* RECORDED DATA *
::::::::

(** * crypto-chat-app: intent parser, data client and portfolio ledger

    A shallow embedding of the conversational core of the application:
    - [src/services/apiManager.js]: the orchestration layer ([ApiManager]:
      response cache, timestamp-keyed rate limiter, [makeRequest],
      [searchCoins]) and the direct client ([RateLimiter], [cryptoAPI],
      [normalizeCoinName]);
    - [src/utils/messageParser.js]: [PATTERNS], [extractCoinName],
      [extractHoldingInfo], [parseMessage], [generateResponse];
    - the [usePortfolio] hook: [addHolding], [calculatePortfolioValue],
      [getPortfolioSummary], and its other operations ([removeHolding],
      [updateHolding], [clearPortfolio], [getHolding]);
    - the cache administration of [ApiManager] ([getCacheStats],
      [cleanupCache]), its [getPortfolioValue], and [searchCoins] and
      [getCoinDetails] of the direct client;
    - helpers of [src/utils/helpers.js] ([calculatePortfolioValue],
      [getTimeAgo], [generateChartColors], [slugify]) and [handleSubmit]
      of the input area.

    Conventions.  JavaScript strings are [string]s of 8-bit characters (the
    ASCII range is what the patterns speak about); [Date.now()] readings are
    explicit [Z] arguments in milliseconds; JavaScript numbers are exact
    rationals [Q] extended with [NaN]; what the code itself throws is an
    [Error] object, represented by its [message], and what the response
    generator catches from its collaborators is any value. *)

From Stdlib Require Import ZArith QArith Qabs Ascii String List Lia Bool.
From stdpp Require Import base decidable option list gmap fin_maps strings pretty.

Set Warnings "-register-all".
Local Open Scope string_scope.
Local Open Scope list_scope.
Local Open Scope Z_scope.

(** ** JavaScript values *)

Module Js.

(** A JavaScript number: a rational, or [NaN]. *)
Inductive num := NaN | Fin (q : Q).

(** JSON-like data, as the responses of the market-data source carry it. *)
Inductive value :=
| VUndefined
| VNull
| VBool (b : bool)
| VNum (n : num)
| VStr (s : string)
| VArr (items : list value)
| VObj (props : list (string * value)).

(** [ToBoolean]: [undefined], [null], [false], [0], [NaN] and the empty
    string are falsy. *)
Definition truthy (v : value) : bool :=
  match v with
  | VUndefined | VNull => false
  | VBool b => b
  | VNum NaN => false
  | VNum (Fin q) => negb (Qeq_bool q 0)
  | VStr s => negb (String.eqb s "")
  | VArr _ | VObj _ => true
  end.
(** A state of the threads in which no continuation and no destruction is
    under way, and the state of [ParallelOperation.exec] it stands for. *)
Definition abstracts (s : ParallelOperation.RunState) (t : Threads.State)
  : Prop :=
  Threads.shared t = shared_of s
  /\ Threads.index t = ParallelOperation.index s
  /\ Threads.returned t = ParallelOperation.returned s
  /\ Threads.main t =
       match ParallelOperation.returned s with
       | None => Threads.Running
       | Some _ => Threads.Finished
       end
  /\ Threads.tasks t =
       map (task_pc (ParallelOperation.pending s))
           (seq 0 (ParallelOperation.index s))
  /\ NoDup (ParallelOperation.pending s)
  /\ Forall (fun j => (j < ParallelOperation.index s)%nat)
            (ParallelOperation.pending s).

(** [sample_op] again, with two continuations under way at the same time:
    both decrement the counter before either counts its success, and the
    second one to count reaches the threshold. *)
Definition sample_interleaving : list Threads.Event :=
  [Threads.Main; Threads.Main;
   Threads.Finish 0 XRootDStatus_default;
   Threads.Finish 1 XRootDStatus_default;
   Threads.Thread 0; Threads.Thread 1; Threads.Thread 1; Threads.Thread 0;
   Threads.Main; Threads.Main;
   Threads.Thread 0; Threads.Main;
   Threads.Finish 2 (failure "x");
   Threads.Thread 2; Threads.Thread 2; Threads.Thread 1;
   Threads.Thread 0; Threads.Thread 0; Threads.Thread 0].

Definition sample_interleaving_final : Threads.State :=
  Eval vm_compute in
    match
      Threads.exec sample_op sample_interleaving
        (Threads.enter sample_op (Some 7%nat) 10)
    with
    | Some s => s
    | None => Threads.enter sample_op (Some 7%nat) 10
    end.

(** ** The factory functions *)

(** [Operation<HasHndl>] and the constructor of [Pipeline] from an operation
    are declared in a header that is not part of the sources: the type of
    operations and that constructor are the variables of this section.  The
    boolean is the template argument [HasHndl]. *)
Section Aggregation.

Variable Operation : Type.
Variable Pipeline_of : bool -> Operation -> Pipeline.

(** One argument of the variadic [Parallel( operations... )]. *)
Inductive Argument : Type :=
| OperationArg (HasHndl : bool) (operation : Operation)
| PipelineArg (pipeline : Pipeline).

(** [PipesToVec( v, operations... )]: the vector [v] afterwards. *)
Fixpoint PipesToVec (v : list Pipeline) (operations : list Argument)
  : list Pipeline :=
  match operations with
  | [] => v
  | OperationArg HasHndl operation :: others =>
      PipesToVec (v ++ [Pipeline_of HasHndl operation]) others
  | PipelineArg pipeline :: others =>
      PipesToVec (v ++ [pipeline]) others
  end.

(** [Parallel( operations... )]: the operation, and the local vector as
    [Parallel( v )] leaves it. *)
Definition Parallel_of (operations : list Argument) (timeout : Z)
  : ParallelOperation.t * list Pipeline :=
  let v := PipesToVec [] operations in
  Parallel v timeout.

End Aggregation.

Arguments OperationArg {Operation} HasHndl operation.
Arguments PipelineArg {Operation} pipeline.
Arguments PipesToVec {Operation} Pipeline_of v operations.
Arguments Parallel_of {Operation} Pipeline_of operations timeout.

(** ** Sample outcomes *)

(** Four outcomes in the order in which the pipelines finish: the second and
    the fourth succeed. *)
Definition four_outcomes : list XRootDStatus :=
  [failure "a"; XRootDStatus_default; failure "c"; XRootDStatus_default].

(** A pipeline that throws behind two that start. *)
Definition faulty_op : ParallelOperation.t :=
  ParallelOperation.Any
    (fst (Parallel [starting "a"; starting "b";
                    throwing "c" (failure "no")] 30)).

(** The two pipelines are started, the first finishes, and [RunImpl] meets
    the third. *)
Definition faulty_schedule : list ParallelOperation.Event :=
  [ParallelOperation.Advance; ParallelOperation.Advance;
   ParallelOperation.Complete 0 (failure "x")].

Definition faulty_state : ParallelOperation.RunState :=
  Eval vm_compute in
    match
      ParallelOperation.exec faulty_op faulty_schedule
        (ParallelOperation.RunImpl_enter faulty_op (Some 7%nat) 10)
    with
    | Some s => s
    | None => ParallelOperation.RunImpl_enter faulty_op (Some 7%nat) 10
    end.

Definition faulty_next : ParallelOperation.RunState :=
  Eval vm_compute in
    match ParallelOperation.step faulty_op ParallelOperation.Advance
            faulty_state with
    | Some s => s
    | None => faulty_state
    end.

(** [sample_op] run with a null handler. *)
Definition null_handler_final : ParallelOperation.RunState :=
  Eval vm_compute in
    match
      ParallelOperation.exec sample_op sample_schedule
        (ParallelOperation.RunImpl_enter sample_op None 10)
    with
    | Some s => s
    | None => ParallelOperation.RunImpl_enter sample_op None 10
    end.

(** ** Two continuations that overlap *)

(** Two pipelines under `Any`. *)
Definition two_op : ParallelOperation.t :=
  ParallelOperation.Any (fst (Parallel [starting "a"; starting "b"] 30)).

(** The first pipeline finishes with [st1] and the second with [st2]; both
    continuations come back from [policy->Examine] before either enters
    [Handle], and the second is the first to reach the [exchange]. *)
Definition overtaking (st1 st2 : XRootDStatus) : list Threads.Event :=
  [Threads.Main; Threads.Main;
   Threads.Finish 0 st1; Threads.Finish 1 st2;
   Threads.Thread 0; Threads.Thread 1;
   Threads.Thread 1; Threads.Thread 1;
   Threads.Thread 0;
   Threads.Main; Threads.Main;
   Threads.Thread 0; Threads.Thread 1; Threads.Thread 1].

(** The outcomes with which the pipelines finish in a schedule of the
    threads, in order. *)
Fixpoint finished (es : list Threads.Event) : list XRootDStatus :=
  match es with
  | [] => []
  | Threads.Finish _ st :: rest => st :: finished rest
  | _ :: rest => finished rest
  end.

(** ** The threads under `All` *)

(** The continuations that have a failure to hand over and have not reached
    the [exchange] yet. *)
Definition wants (pc : Threads.Pc) : bool :=
  match pc with
  | Threads.Examining st | Threads.Handling st => negb (IsOK st)
  | _ => false
  end.

Definition calling (pc : Threads.Pc) : bool :=
  match pc with
  | Threads.Calling _ _ => true
  | _ => false
  end.

Definition destroy_calling (pc : Threads.Pc) : bool :=
  match pc with
  | Threads.DestroyCalling _ => true
  | _ => false
  end.

(** Under `All` no continuation counts successes, and only failures get to
    [Handle]. *)
Definition all_pc (pc : Threads.Pc) : Prop :=
  match pc with
  | Threads.Counting _ => False
  | Threads.Handling st | Threads.Calling _ st => IsOK st = false
  | _ => True
  end.

(** The invariant of the threads under `All`, with [nfail] the number of
    pipelines that finished with a failure: while the handler is in its slot,
    every one of them is still on its way to the [exchange]; once the slot
    is empty, either a failure took the handler, or the destructor did and
    no pipeline failed.  A thread is in the destructor only when no owner
    is left. *)
Definition all_inv (nfail : nat) (sh : Threads.Shared)
    (thr : list Threads.Pc) : Prop :=
  Ctx.policy (Threads.ctx sh) = PAll
  /\ Forall all_pc thr
  /\ Threads.use_count sh = Threads.count Threads.owns thr
  /\ ((1 <= Threads.count Threads.destroys thr)%nat ->
      Threads.use_count sh = 0%nat)
  /\ match Ctx.handler (Threads.ctx sh) with
     | Some _ =>
         Threads.count wants thr = nfail
         /\ Threads.count calling thr = 0%nat
         /\ Threads.count destroy_calling thr = 0%nat
         /\ Threads.calls sh = []
     | None =>
         ((1 <= nfail)%nat
          /\ Forall (fun c => IsOK (response c) = false) (Threads.calls sh)
          /\ Threads.count destroy_calling thr = 0%nat)
         \/ (nfail = 0%nat
             /\ Threads.use_count sh = 0%nat
             /\ Forall (fun c => response c = XRootDStatus_default)
                       (Threads.calls sh)
             /\ Threads.count calling thr = 0%nat)
     end.

(** Counts over a list of threads split at one thread, by the lemma [split]
    for [Threads.count], and the thread's own share computed. *)
Ltac all_counts split :=
  rewrite !split in *;
  cbn [wants calling destroy_calling Threads.owns Threads.destroys Nat.b2n
       negb Threads.ctx Threads.use_count Threads.calls Ctx.handler
       Ctx.policy] in *.

(** The number of failures in a list of outcomes. *)
Definition count_failures (sts : list XRootDStatus) : nat :=
  List.length (filter (fun st => negb (IsOK st)) sts).

(** [three_op], under the default policy, with the second pipeline failing:
    the continuations overlap, and the third pipeline finishes while the
    failure is on its way to the handler. *)
Definition all_interleaving : list Threads.Event :=
  [Threads.Main; Threads.Main; Threads.Main; Threads.Main;
   Threads.Finish 0 XRootDStatus_default; Threads.Finish 1 (failure "x");
   Threads.Thread 0; Threads.Thread 1;
   Threads.Finish 2 XRootDStatus_default; Threads.Thread 2;
   Threads.Thread 1; Threads.Main;
   Threads.Thread 0; Threads.Thread 2;
   Threads.Thread 1; Threads.Thread 1; Threads.Thread 1].

Definition all_interleaving_final : Threads.State :=
  Eval vm_compute in
    match
      Threads.exec three_op all_interleaving
        (Threads.enter three_op (Some 7%nat) 10)
    with
    | Some s => s
    | None => Threads.enter three_op (Some 7%nat) 10
    end.

(** [faulty_op] to its end: the second pipeline fails as well. *)
Definition faulty_end_schedule : list ParallelOperation.Event :=
  [ParallelOperation.Advance; ParallelOperation.Advance;
   ParallelOperation.Complete 0 (failure "x");
   ParallelOperation.Advance;
   ParallelOperation.Complete 1 (failure "y")].

Definition faulty_end : ParallelOperation.RunState :=
  Eval vm_compute in
    match
      ParallelOperation.exec faulty_op faulty_end_schedule
        (ParallelOperation.RunImpl_enter faulty_op (Some 7%nat) 10)
    with
    | Some s => s
    | None => ParallelOperation.RunImpl_enter faulty_op (Some 7%nat) 10
    end.

(** * Properties *)

(** ** Machine integers *)

Lemma to_size_t_small (z : Z) : is_size_t z -> to_size_t z = z.
Proof.
  unfold is_size_t, to_size_t. intros H. apply Z.mod_small. exact H.
Qed.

::::::::

* PROBLEM TO SOLVE *
Output the material above exactly, but only from the line that carries "Fixpoint PipesToVec (v" through the line that carries "End Aggregation.".

* RESULT OF THIS EXERCISE *
Fixpoint PipesToVec (v : list Pipeline) (operations : list Argument)
  : list Pipeline :=
  match operations with
  | [] => v
  | OperationArg HasHndl operation :: others =>
      PipesToVec (v ++ [Pipeline_of HasHndl operation]) others
  | PipelineArg pipeline :: others =>
      PipesToVec (v ++ [pipeline]) others
  end.

(** [Parallel( operations... )]: the operation, and the local vector as
    [Parallel( v )] leaves it. *)
Definition Parallel_of (operations : list Argument) (timeout : Z)
  : ParallelOperation.t * list Pipeline :=
  let v := PipesToVec [] operations in
  Parallel v timeout.

End Aggregation.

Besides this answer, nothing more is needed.